◆ Instructions for the task: Search the material below for "exact" and copy every line where it occurs.

____

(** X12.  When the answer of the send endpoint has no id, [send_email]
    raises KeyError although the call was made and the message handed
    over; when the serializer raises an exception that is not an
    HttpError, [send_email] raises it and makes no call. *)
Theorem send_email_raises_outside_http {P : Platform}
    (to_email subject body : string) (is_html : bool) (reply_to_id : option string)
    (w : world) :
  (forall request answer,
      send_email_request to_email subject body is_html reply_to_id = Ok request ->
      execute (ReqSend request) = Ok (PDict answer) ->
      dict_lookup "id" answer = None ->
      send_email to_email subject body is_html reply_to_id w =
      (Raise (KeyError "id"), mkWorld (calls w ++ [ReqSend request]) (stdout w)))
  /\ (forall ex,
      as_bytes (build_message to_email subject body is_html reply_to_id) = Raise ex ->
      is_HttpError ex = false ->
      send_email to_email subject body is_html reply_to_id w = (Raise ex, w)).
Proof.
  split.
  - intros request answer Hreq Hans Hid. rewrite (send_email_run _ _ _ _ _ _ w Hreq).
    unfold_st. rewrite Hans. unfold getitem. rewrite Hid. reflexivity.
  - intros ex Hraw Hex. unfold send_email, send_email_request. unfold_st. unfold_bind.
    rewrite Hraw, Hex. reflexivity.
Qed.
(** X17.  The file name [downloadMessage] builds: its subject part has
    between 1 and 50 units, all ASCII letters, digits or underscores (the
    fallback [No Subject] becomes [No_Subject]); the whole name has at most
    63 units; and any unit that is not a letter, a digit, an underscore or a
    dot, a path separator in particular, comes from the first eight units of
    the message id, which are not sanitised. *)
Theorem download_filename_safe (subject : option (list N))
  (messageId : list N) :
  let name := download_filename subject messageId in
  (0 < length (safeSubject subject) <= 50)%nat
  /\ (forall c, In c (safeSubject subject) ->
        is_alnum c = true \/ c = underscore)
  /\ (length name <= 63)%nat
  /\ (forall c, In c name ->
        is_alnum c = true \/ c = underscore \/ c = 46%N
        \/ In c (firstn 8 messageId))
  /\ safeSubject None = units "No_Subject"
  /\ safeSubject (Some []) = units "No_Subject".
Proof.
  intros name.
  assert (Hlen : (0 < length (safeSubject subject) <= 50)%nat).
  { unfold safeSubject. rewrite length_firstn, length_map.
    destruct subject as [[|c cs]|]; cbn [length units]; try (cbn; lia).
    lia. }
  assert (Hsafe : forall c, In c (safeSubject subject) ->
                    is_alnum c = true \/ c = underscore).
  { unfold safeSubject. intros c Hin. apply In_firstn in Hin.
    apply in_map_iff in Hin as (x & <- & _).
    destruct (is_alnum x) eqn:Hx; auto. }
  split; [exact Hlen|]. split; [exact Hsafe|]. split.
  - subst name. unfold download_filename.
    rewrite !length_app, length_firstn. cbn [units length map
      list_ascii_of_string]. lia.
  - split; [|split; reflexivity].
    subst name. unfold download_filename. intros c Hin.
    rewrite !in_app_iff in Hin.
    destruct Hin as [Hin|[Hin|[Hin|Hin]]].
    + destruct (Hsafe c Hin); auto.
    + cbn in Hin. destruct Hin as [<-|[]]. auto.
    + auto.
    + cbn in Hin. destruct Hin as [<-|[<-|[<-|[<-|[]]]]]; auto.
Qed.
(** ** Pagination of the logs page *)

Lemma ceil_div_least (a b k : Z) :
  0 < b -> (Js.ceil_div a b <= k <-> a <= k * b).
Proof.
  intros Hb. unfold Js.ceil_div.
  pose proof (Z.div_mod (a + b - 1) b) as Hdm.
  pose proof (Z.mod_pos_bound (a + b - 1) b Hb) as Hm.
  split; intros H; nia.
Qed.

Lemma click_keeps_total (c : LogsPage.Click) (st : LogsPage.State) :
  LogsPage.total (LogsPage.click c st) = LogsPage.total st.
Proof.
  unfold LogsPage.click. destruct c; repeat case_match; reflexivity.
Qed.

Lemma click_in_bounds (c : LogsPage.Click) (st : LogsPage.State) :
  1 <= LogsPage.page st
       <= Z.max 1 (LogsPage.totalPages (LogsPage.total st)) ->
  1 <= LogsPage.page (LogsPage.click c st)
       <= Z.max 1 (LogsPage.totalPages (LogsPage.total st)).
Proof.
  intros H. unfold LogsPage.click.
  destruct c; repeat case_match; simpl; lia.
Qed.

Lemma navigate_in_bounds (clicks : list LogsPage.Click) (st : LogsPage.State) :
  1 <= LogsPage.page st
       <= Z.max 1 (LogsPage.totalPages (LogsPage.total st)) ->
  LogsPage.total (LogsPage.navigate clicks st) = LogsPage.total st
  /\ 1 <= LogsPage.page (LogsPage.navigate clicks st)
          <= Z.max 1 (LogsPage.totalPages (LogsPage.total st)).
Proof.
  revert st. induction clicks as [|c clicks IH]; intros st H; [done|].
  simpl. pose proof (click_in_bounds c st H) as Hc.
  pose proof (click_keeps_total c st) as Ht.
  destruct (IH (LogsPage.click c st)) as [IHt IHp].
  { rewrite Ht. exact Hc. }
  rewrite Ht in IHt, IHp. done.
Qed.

____

◆ Response to the task:
  split; [exact Hlen|]. split; [exact Hsafe|]. split.
  { rewrite Ht. exact Hc. }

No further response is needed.